Since the destruction of the Temples, Jews have struggled with the enduring meaning and legacy of the sacrificial rites.
Reprinted from The Jewish Religion: A Companion, published by Oxford University Press.
Animal sacrifices are described in detail in the book of Leviticus and were offered throughout the period of the First and Second Temples.
That Gentiles as well as Jews brought sacrifices to the Temple is implied in the prayer of Solomon when he dedicated the Temple (I Kings 8:41-3) and in the declaration by the prophet that the Temple will be a house of prayer for all peoples (Isaiah 56:7). The Rabbis say (Hullin 13b): 'Sacrifices are to be accepted from Gentiles as they are from Jews,' although this saying dates from after the destruction of the Temple.

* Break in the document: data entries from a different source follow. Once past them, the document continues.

(** *** pwm_imx27_get_state *)

Definition pwm_imx27_get_state (st : pwm_state) : io (Z * pwm_state) :=
  r <- clk_bulk_prepare_enable ;;
  if r <? 0 then ret (r, st) else
  val <- readl MX3_PWMCR ;;
  let st_enabled := negb (Z.land val MX3_PWMCR_EN =? 0) in
  let field := FIELD_GET MX3_PWMCR_POUTC val in
  let st_polarity :=
    if field =? MX3_PWMCR_POUTC_NORMAL then PWM_POLARITY_NORMAL
    else if field =? MX3_PWMCR_POUTC_INVERTED then PWM_POLARITY_INVERSED
    else polarity st in
  when (negb (field =? MX3_PWMCR_POUTC_NORMAL)
        && negb (field =? MX3_PWMCR_POUTC_INVERTED))
       (dev_warn "can't set polarity, output disconnected") ;;
  let prescaler := u32 (MX3_PWMCR_PRESCALER_GET val) in
  let pwm_clk := u32 (clk_get_rate hw) in
  val <- readl MX3_PWMPR ;;
  let period := if val >=? MX3_PWMPR_MAX then MX3_PWMPR_MAX else val in
  (* PWMOUT (Hz) = PWMCLK / (PWMPR + 2) *)
  let tmp := u64 (NSEC_PER_SEC * u64 (u32 (period + 2)) * prescaler) in
  let st_period := DIV_ROUND_UP_ULL tmp pwm_clk in
  (* PWMSAR can be read only if PWM is enabled. If the PWM is disabled,
     use the cached value. *)
  val <- (if st_enabled then readl MX3_PWMSAR else get_duty_cycle) ;;
  let tmp := u64 (NSEC_PER_SEC * u64 val * prescaler) in
  let st_duty_cycle := DIV_ROUND_UP_ULL tmp pwm_clk in
  clk_bulk_disable_unprepare ;;
  ret (0, mk_pwm_state st_period st_duty_cycle st_polarity st_enabled).

(** *** pwm_imx27_sw_reset *)

(** One turn of the do-while body: sleep, then read the control register. *)
Definition sw_reset_poll : io Z :=
  usleep_range 200 1000 ;;
  readl MX3_PWMCR.

(** The number of times the loop condition can still send the loop round
    again: [wait_count++ < MX3_PWM_SWR_LOOP] holds that many more times. *)
Definition retries_left (wait_count : Z) : nat :=
  Z.to_nat (MX3_PWM_SWR_LOOP - wait_count).

(** The do-while loop, entered with the current [wait_count]; the loop
    condition is [(cr & MX3_PWMCR_SWR) && (wait_count++ < MX3_PWM_SWR_LOOP)].
    It yields the last value of [cr]. *)
Equations? sw_reset_loop (wait_count : Z) (m : machine) : Z * machine
  by wf (retries_left wait_count) lt :=
sw_reset_loop wait_count m with sw_reset_poll m := {
  | (cr, m') with Sumbool.sumbool_of_bool
                    (negb (Z.land cr MX3_PWMCR_SWR =? 0)
                     && (wait_count <? MX3_PWM_SWR_LOOP)) := {
    | left _ := sw_reset_loop (wait_count + 1) m';
    | right _ := (cr, m') } }.
Proof.
  apply andb_prop in e as [_ e]. apply Z.ltb_lt in e.
  unfold retries_left. lia.
Qed.

Definition pwm_imx27_sw_reset : io unit :=
  writel MX3_PWMCR_SWR MX3_PWMCR ;;
  cr <- sw_reset_loop 0 ;;
  when (negb (Z.land cr MX3_PWMCR_SWR =? 0))
       (dev_warn "software reset timeout").

(** *** pwm_imx27_wait_fifo_slot *)

Definition pwm_imx27_wait_fifo_slot (pwm : pwm_device) : io unit :=
  sr <- readl MX3_PWMSR ;;
  let fifoav := FIELD_GET MX3_PWMSR_FIFOAV sr in
  if fifoav =? MX3_PWMSR_FIFOAV_4WORDS then
    let period_ms :=
      u32 (DIV_ROUND_UP_ULL (period (state pwm)) NSEC_PER_MSEC) in
    msleep period_ms ;;
    sr <- readl MX3_PWMSR ;;
    when (fifoav =? FIELD_GET MX3_PWMSR_FIFOAV sr)
         (dev_warn "there is no free FIFO slot")
  else ret tt.

(** *** pwm_imx27_apply *)

(** [clkrate]: the rate of the "per" clock, an [unsigned long]. *)
Definition apply_clkrate : Z := ulong (plat_abi hw) (clk_get_rate hw).

(** The values of [prescale], [period_cycles] and [duty_cycles] that the
    first part of the function computes (up to the comment on the FIFO):
    the arithmetic is [unsigned long long] for [c] and [unsigned long] for
    the rest. *)
Record counter_units := mk_counter_units {
  prescale : Z;
  period_cycles : Z;
  duty_cycles : Z
}.

Definition apply_counter_units (st : pwm_state) : counter_units :=
  let a := plat_abi hw in
  let clkrate := apply_clkrate in
  let c := u64 (clkrate * u64 (period st)) in
  let c := do_div c NSEC_PER_SEC in
  let period_cycles := ulong a c in
  let prescale := ulong a (period_cycles / 0x10000 + 1) in
  let period_cycles := period_cycles / prescale in
  let c := u64 (clkrate * u64 (duty_cycle st)) in
  let c := do_div c NSEC_PER_SEC in
  let duty_cycles := ulong a c in
  let duty_cycles := duty_cycles / prescale in
  (* according to imx pwm RM, the real period value should be PERIOD
     value in PWMPR plus 2. *)
  let period_cycles :=
    if period_cycles >? 2 then period_cycles - 2 else 0 in
  mk_counter_units prescale period_cycles duty_cycles.

(** [period_us], from the period register ([val], already an [int]) and
    the control register as the hardware shows them. *)
Definition apply_period_us (val cr : Z) : Z :=
  let a := plat_abi hw in
  let clkrate := apply_clkrate in
  let val := if val >=? MX3_PWMPR_MAX then MX3_PWMPR_MAX else val in
  let tmp :=
    ulong a (u64 (NSEC_PER_SEC * u64 (val + 2)
                  * MX3_PWMCR_PRESCALER_GET cr)) in
  let tmp := ulong a (DIV_ROUND_UP_ULL tmp clkrate) in
  ulong a (DIV_ROUND_UP_ULL tmp 1000).

(** The safety margin of 1.5us in clock cycles. *)
Definition apply_margin : Z :=
  do_div (u64 (apply_clkrate * 1500)) NSEC_PER_SEC.

(** The control word of the final write. *)
Definition apply_cr (prescale : Z) (st : pwm_state) : Z :=
  let cr :=
    Z.lor (Z.lor (Z.lor (Z.lor (Z.lor
      (MX3_PWMCR_PRESCALER_SET prescale)
      MX3_PWMCR_STOPEN) MX3_PWMCR_DOZEN) MX3_PWMCR_WAITEN)
      (FIELD_PREP MX3_PWMCR_CLKSRC MX3_PWMCR_CLKSRC_IPG_HIGH))
      MX3_PWMCR_DBGEN in
  let cr :=
    match polarity st with
    | PWM_POLARITY_INVERSED =>
        Z.lor cr (FIELD_PREP MX3_PWMCR_POUTC MX3_PWMCR_POUTC_INVERTED)
    | PWM_POLARITY_NORMAL => cr
    end in
  let cr := if enabled st then Z.lor cr MX3_PWMCR_EN else cr in
  u32 cr.

(** The ERR051198 workaround: what is written to the sample register
    ahead of the new value. *)
Definition apply_erratum (cu : counter_units) (period_us c cr val : Z)
  : io unit :=
  old <- get_duty_cycle ;;
  if (duty_cycles cu <? old) && negb (Z.land cr MX3_PWMCR_EN =? 0) then
    if period_us <? 2 then (* 2us = 500 kHz *)
      (* Best effort attempt to fix up >500 kHz case *)
      udelay (ulong (plat_abi hw) (3 * period_us)) ;;
      writel_relaxed old MX3_PWMSAR ;;
      writel_relaxed old MX3_PWMSAR
    else if val <? MX3_PWMSR_FIFOAV_2WORDS then
      cnr <- readl_relaxed MX3_PWMCNR ;;
      let val := s32 cnr in
      (* If counter is close to period, controller may roll over when
         next IO write. *)
      when (((u64 (val + c) >=? duty_cycles cu) && (u32 val <? old))
            || (u64 (val + c) >=? period_cycles cu))
           (writel_relaxed old MX3_PWMSAR)
    else ret tt
  else ret tt.

(** Everything after the FIFO wait or the reset. *)
Definition apply_commit (cu : counter_units) (st : pwm_state) : io Z :=
  val <- readl MX3_PWMPR ;;
  cr <- readl MX3_PWMCR ;;
  let period_us := apply_period_us (s32 val) cr in
  let c := apply_margin in
  local_irq_save ;;
  sr <- readl_relaxed MX3_PWMSR ;;
  let val := FIELD_GET MX3_PWMSR_FIFOAV sr in
  apply_erratum cu period_us c cr val ;;
  writel_relaxed (duty_cycles cu) MX3_PWMSAR ;;
  local_irq_restore ;;
  writel (period_cycles cu) MX3_PWMPR ;;
  (* Store the duty cycle for future reference in cases where the
     MX3_PWMSAR register can't be read (i.e. when the PWM is disabled). *)
  set_duty_cycle (duty_cycles cu) ;;
  writel (apply_cr (prescale cu) st) MX3_PWMCR ;;
  when (negb (enabled st)) clk_bulk_disable_unprepare ;;
  ret 0.

Definition pwm_imx27_apply (pwm : pwm_device) (st : pwm_state) : io Z :=
  let cu := apply_counter_units st in
  (* Wait for a free FIFO slot if the PWM is already enabled, and flush
     the FIFO if the PWM was disabled and is about to be enabled. *)
  if enabled (state pwm) then
    pwm_imx27_wait_fifo_slot pwm ;;
    apply_commit cu st
  else
    r <- clk_bulk_prepare_enable ;;
    if negb (r =? 0) then ret r
    else
      pwm_imx27_sw_reset ;;
      apply_commit cu st.

End Driver.

(** ** Reading traces *)

(** The values written to, and read from, one register, in order. *)
Fixpoint writes_to (reg : Z) (tr : list event) : list Z :=
  match tr with
  | [] => []
  | EvWritel r v :: tr' =>
      if r =? reg then v :: writes_to reg tr' else writes_to reg tr'
  | _ :: tr' => writes_to reg tr'
  end.

Fixpoint reads_of (reg : Z) (tr : list event) : list Z :=
  match tr with
  | [] => []
  | EvReadl r v :: tr' =>
      if r =? reg then v :: reads_of reg tr' else reads_of reg tr'
  | _ :: tr' => reads_of reg tr'
  end.

Definition is_write (e : event) : bool :=
  match e with EvWritel _ _ => true | _ => false end.

Definition is_clk_enable (e : event) : bool :=
  match e with EvClkPrepareEnable _ => true | _ => false end.

(** The events only the FIFO wait produces: the sleep and its warning. *)
Definition is_fifo_wait (e : event) : bool :=
  match e with
  | EvMsleep _ => true
  | EvDevWarn msg => String.eqb msg "there is no free FIFO slot"
  | _ => false
  end.

Definition no_writes (tr : list event) : bool :=
  forallb (fun e => negb (is_write e)) tr.

Definition last_opt {A} (l : list A) : option A :=
  match rev l with [] => None | x :: _ => Some x end.

(** The events a computation appends to the trace it starts from. *)
Definition events_of {A} (c : io A) (m : machine) : list event :=
  skipn (List.length (trace m)) (trace (snd (c m))).

(** [c], started in [m], yields [a], appends [ev] and leaves the chip
    data [chip']. *)
Definition runs {A} (c : io A) (m : machine) (a : A) (ev : list event)
  (chip' : pwm_imx27_chip) : Prop :=
  c m = (a, mk_machine (trace m ++ ev) chip').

The significance of the role of the sacrifice in the Temple period is expressed in the saying in Ethics of the Fathers (1.3) that the world stands on three things, the Torah, the service in the Temple, and benevolence. That occasionally the prophets seem to decry the offering of sacrifices (e.g. Amos 5:21-4; Isaiah 1:11-13) is explained in the Jewish tradition, and this might well be the case, that the prophets only object to sacrifices used as an attempt to buy off God while practicing iniquities.
The ancients did not have the scruples of many moderns about offering up 'poor defenseless animals.' People did and still do kill animals for food and, apart from the wholly consumed burnt-offering, the meat of all the other sacrifices was eaten either by the priests or by those who brought the sacrifices.
The whole of the Order Kodashim in the Mishnah is devoted almost entirely to the details of how the sacrifices were to be offered. This order was compiled in its present form after the destruction of the Temple but a good deal of the material undoubtedly stems from traditions in Temple times.
The order was studied, even though the laws of sacrifices had fallen into abeyance, in the belief that these were all part of the divinely revealed Torah and that the sacrificial system would one day be restored.
Various explanations have been advanced in medieval and modern times for why God commanded that sacrifices be offered to Him. This kind of thinking was unknown to the Talmudic Rabbis. For them it was enough that God had ordained that sacrifices should be offered and they saw no need to ask why. But from the Middle Ages onwards, attempts were made to provide what seemed to be to those who made them plausible reasons for the sacrificial cult.
According to Maimonides, in his Guide of the Perplexed, the sacrifices were ordained in order to wean the people of Israel away from idolatry, as if God were to say: if the idea of offering sacrifices has taken too strong a hold on you to be totally eradicated, at least offer the sacrifices in a central place and observe the rules in order to avoid the excesses practiced by the idolaters when they sacrifice to their gods.